ムラサキ(紫)

   
 
   

都道府県別レッドデータ(2020)ムラサキ 

・分布 :北海道、本州、四国、九州、朝鮮、中国東北部、アムール 
・生育地:比較的冷涼な日当たりの良い山地の乾いた草原。
・花期 :6~7月
・草丈 :40~70cm

・特徴 :多年草で、根は太く直下し、分枝する。根にはシコニンという紫色の色素を含み古くから染料や生薬として使われてきた。葉は互生する無縁の単葉で無柄、長さ3~7cmの長披針形で、表面は平行な脈に沿って凹む。茎が上部で枝分かれして、葉状の苞の腋に直径約5㎜の白色の花をつける。花冠は5裂して平開し喉部にやや黄色味を帯びた隆起がある。万葉の時代から広く各地に分布して有用植物として 利用されたが、現在各地で激減し、絶滅危惧種の象徴的な植物になっている。  
・名前の由来:根の色が紫色であることから、また、群れて咲くことから「群れ咲き」との説もある。

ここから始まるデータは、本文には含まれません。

(** An attempt that is undone when it fails. *)
Lemma attempt_fin {A} (m : MP (option A)) (Q : option A -> Parser -> Prop) p :
  well_placed p ->
  fin m (fun r p' => well_placed p' /\
    (is_Some r -> (full_start p < full_start p')%nat)) p ->
  (forall a p', well_placed p' -> (full_start p < full_start p')%nat -> Q (Some a) p') ->
  (forall p', well_placed p' -> full_start p' = full_start p -> token p' = token p -> Q None p') ->
  fin (state ← gets mark; r ← m;
       match r with Some a => mret (Some a) | None => modify (rewind state) ;; mret None end) Q p.
Proof.
  intros Hp Hm H1 H2. apply fin_bind, fin_gets, fin_bind. eapply fin_mono; [exact Hm|].
  intros [a|] p1 [Hp1 Hlt]; [apply fin_ret, H1; [done|by apply Hlt]|].
  apply fin_bind, fin_modify, fin_ret. by apply H2; apply rewind_well_placed.
Qed.
End tokens.

#[export] Hint Resolve steady_error steady_error_at steady_error_current down_next_token steady_finish_node steady_finish
  steady_new_identifier steady_create_missing_identifier down_parse_token_node steady_token_value steady_token_text
  steady_look_ahead down_do_in_context : down.

(** *** Tokens in symbolic execution *)
Ltac live_hyps :=
  repeat match goal with
  | H : token ?p <> Kind.EndOfFile -> _ |- _ => specialize (H ltac:(not_end))
  | H : token ?p = _ -> (_ < _)%nat |- _ => specialize (H ltac:(congruence))
  end.
Ltac token_step :=
  cbv beta zeta;
  lazymatch goal with
  | |- fin next_token _ _ => eapply next_token_fin; [eassumption..|down_intros; live_hyps]
  | |- fin next_token_without_check _ _ => eapply next_unchecked_fin; [eassumption..|down_intros; live_hyps]
  | |- fin parse_token_node _ _ => eapply parse_token_node_fin; [eassumption..|down_intros; live_hyps]
  | |- fin (parse_optional _) _ _ => eapply parse_optional_fin; [eassumption..|done|down_intros|down_intros; try (exfalso; congruence)]
  | |- fin (parse_optional_token _) _ _ => eapply parse_optional_token_fin; [eassumption..|done|down_intros|down_intros; try (exfalso; congruence)]
  | |- fin (parse_expected _) _ _ => eapply parse_expected_fin; [eassumption..|done|down_intros|down_intros; try (exfalso; congruence)]
  | |- fin (parse_expected_token _) _ _ => eapply parse_expected_token_fin; [eassumption..|done|down_intros; live_hyps]
  | |- fin rescan_greater_than_token _ _ => eapply rescan_greater_fin; [eassumption..|down_intros]
  | |- fin rescan_less_than_token _ _ => eapply rescan_less_fin; [eassumption..|down_intros]
  | |- fin (rescan_template_token _) _ _ =>
      eapply rescan_fin; [eassumption|not_end|intros; by apply rescan_template_placed|down_intros]
  | |- fin rescan_slash_token _ _ =>
      eapply rescan_fin; [eassumption|not_end|intros; by apply rescan_slash_placed|down_intros]
  | |- fin (finish _ _) _ _ => eapply finish_fin; [eassumption|down_intros]
  | |- fin (token_is _) _ _ => unfold token_is
  | |- fin node_pos _ _ => unfold node_pos
  | |- fin has_preceding_line_break _ _ => unfold has_preceding_line_break
  | |- fin (in_context _) _ _ => unfold in_context
  | |- fin (set_context_flags_to _ _) _ _ => unfold set_context_flags_to
  | |- _ => down_step
  end.
Ltac run_steps := repeat token_step; cbv beta zeta; try down_end.
Ltac down_body := intros ? ? ?; run_steps.

Lemma down_mono {A} t n n' (m : MP A) : down t n m -> (n' <= n)%nat -> down t n' m.
Proof. intros Hm Hle p Hp Hn. apply Hm; [done|lia]. Qed.

Lemma fin_eq {S A} (m m' : M S A) Q p : m p = m' p -> fin m' Q p -> fin m Q p.
Proof. unfold fin. by intros ->. Qed.
(** ** Operators *)

(** The scanner reads [??] again and the parser the token behind it. *)
Lemma keeps_rescan_question m :
  keeps Frame m -> keeps Frame (on_scanner Scanner.rescan_question_token ;; parse_jsdoc_nullable_type m).
Proof.
  intros Hm p r p' (k & p1 & (s & Hr & ->)%on_scanner_inv & H1)%run_bind_inv.
  unfold parse_jsdoc_nullable_type, node_pos in H1. apply run_bind_inv in H1 as (? & p2 & [= <- <-] & H1).
  apply run_bind_inv in H1 as (k2 & p3 & Hnext & H1). pose proof (keeps_next_token _ _ _ Hnext) as [[Ht Hv _ Hd Hj Hl] Hf Hc].
  assert (coherent p3) as Hco.
  { unfold next_token in Hnext. apply run_bind_inv in Hnext as (? & ? & [= <- <-] & Hnext).
    apply run_bind_inv in Hnext as (? & ? & [= <- <-] & Hnext). apply run_bind_inv in Hnext as ([] & p4 & _ & Hnext).
    by eapply next_unchecked_coherent. }
  assert (keeps Frame (type_node ← m; end_ ← node_pos;
    rewrap type_node (TextRange.new (token_full_start s) end_))) as Hk by (unfold node_pos; tests_go).
  apply Hk in H1 as [[Ht1 Hv1 Hc1 ???] Hf1 Hp1]. split; [split|..]; cbn in *; try congruence; try by etrans.
  by intros _; apply Hc1.
Qed.
Lemma keeps_parse_non_array_type m : keeps Frame m -> keeps Frame (parse_non_array_type fuel m).
Proof.
  intros Hm. pose proof (keeps_rescan_question m Hm) as Hq.
  assert (keeps Frame (attempt keyword_type_attempt)) as Ha
    by (apply keeps_speculation; unfold keyword_type_attempt; tests_go).
  assert (keeps Frame (parse_jsdoc_nullable_type m)) as Hj by (unfold parse_jsdoc_nullable_type, node_pos; tests_go).
  assert (keeps Frame (parse_prefix_non_null_type m)) as Hn by (unfold parse_prefix_non_null_type, node_pos; tests_go).
  unfold parse_non_array_type, next_is_start_of_type_of_import_type, next_token_is_numeric_or_big_int_literal,
    next_token_is_identifier_or_keyword_on_same_line. keeps_step; [keeps_go|].
  repeat match goal with |- keeps _ (match ?k with _ => _ end) => destruct k end; try exact Hq; tests_go.
Qed.
#[local] Hint Resolve keeps_parse_non_array_type : keeps.
Lemma keeps_parse_postfix_type m : keeps Frame m -> keeps Frame (parse_postfix_type_or_higher fuel m).
Proof.
  intros Hm. unfold parse_postfix_type_or_higher, postfix_type_iteration, skip_range_trivia, node_pos. tests_go.
Qed.
#[local] Hint Resolve keeps_parse_postfix_type : keeps.
Lemma keeps_parse_infer_type : keeps Frame parse_infer_type.
Proof.
  assert (keeps Frame try_parse_constraint_of_infer_type) as Ha
    by (apply keeps_speculation; unfold constraint_of_infer_type_attempt, in_context; tests_go).
  unfold parse_infer_type, parse_type_parameter_of_infer_type, parse_identifier, node_pos. tests_go.
Qed.
#[local] Hint Resolve keeps_parse_infer_type : keeps.
Lemma keeps_parse_type_operator depth : keeps Frame (parse_type_operator_or_higher fuel depth).
Proof.
  induction depth as [|depth IH]; cbn [parse_type_operator_or_higher]; [done|]. unfold node_pos. tests_go.
Qed.
#[local] Hint Resolve keeps_parse_type_operator : keeps.
Lemma keeps_union_or_intersection k m :
  keeps Frame m -> keeps Frame (parse_union_or_intersection_type fuel k m).
Proof.
  intros Hm. unfold parse_union_or_intersection_type, constituents_iteration, node_pos. tests_go.
Qed.
#[local] Hint Resolve keeps_union_or_intersection : keeps.
Lemma keeps_type_at_level : keeps Frame (type_at_level fuel).
Proof.
  assert (keeps Frame (conditional_type_or_higher fuel)) as Hc.
  { unfold conditional_type_or_higher, conditional_type_rest, parse_union_type_or_higher,
      parse_intersection_type_or_higher, in_context, node_pos. tests_go. }
  unfold type_at_level. keeps_saved.
Qed.
End types.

開花したばかりの個体  (2023/05/12 山口県秋吉台)

茎頂に多数の蕾と数個の咲き始めたばかりの白い小さな花を付けた個体。これから、成長するにつれて上部の葉腋から枝を伸ばしその先に複数個の花を付ける。

 

生育環境 (2023/05/12 山口県秋吉台)

カルスト台地に点在する石灰岩と石灰岩の隙間に自生している個体。ここでは、冬の終わりの2月頃に山焼きが行われているが、このムラサキもこの恩恵にあずかっている。

茎頂部の花の拡大画像 (2023/05/12 山口県秋吉台)

 枝上の葉状をした苞葉の腋に白色の小さい花をつける。花冠は径約4㎜ほどで、花筒の先端は5裂して平開する。花冠の喉部には少し黄色味を帯びた隆起があり、毛が生えている。

花(2023/05/12 山口県秋吉台)

 同じ科のホタルカズラの青紫色の花と形状はよく似ている。この画像の花のような薄く緑色を帯びた白色に見えるときは清楚な感じがする。 蕾を包むように萼が見られるが、萼は5深裂し、裂片は広線形で長さ5㎜くらいである。

蕾 (2023/05/12 山口県秋吉台)

茎頂に多数の蕾をつけ、株全体に生命力を感じる。

茎と葉 (2023/05/12 山口県秋吉台)

茎は直立し粗毛が多く、上部で枝分かれして葉とともに斜上する。葉は互生し、披針形で先端と基部は次第に細まってとがり、ほとんど柄がなく全縁である。

2個の株 (2023/05/12 山口県秋吉台)

このカルスト台地では、群生しているようすはなく、1株か数株がまとまって点在しているようである。また、ドリーネの中は高茎植物が繁茂するためか、自生していないように見える。

生育環境 (2023/05/12 山口県秋吉台)

 カルスト台地の石灰岩の傍らに自生している花を咲かせ始めた個体。
雑感:ムラサキという名前から何故か源氏物語の紫式部を思い出す。万葉集にも歌われている古来から日本人にとってかけがえのない植物である。また、 12冠位の最上位大徳の衣装の色が紫色で高貴なイメージが強い。初見は岡山県新見市の石灰岩地帯の台地上で、花を付けた3株に偶然に出くわしたもので なぜこんなところにあるのか不思議な気がしたの覚えている。ここに掲載しているような、緑色の厚手の葉をまとい茎頂に小さな白い花をまばらに咲かせ始めたばかりの株のほうが、 孤高な感じがして好ましい。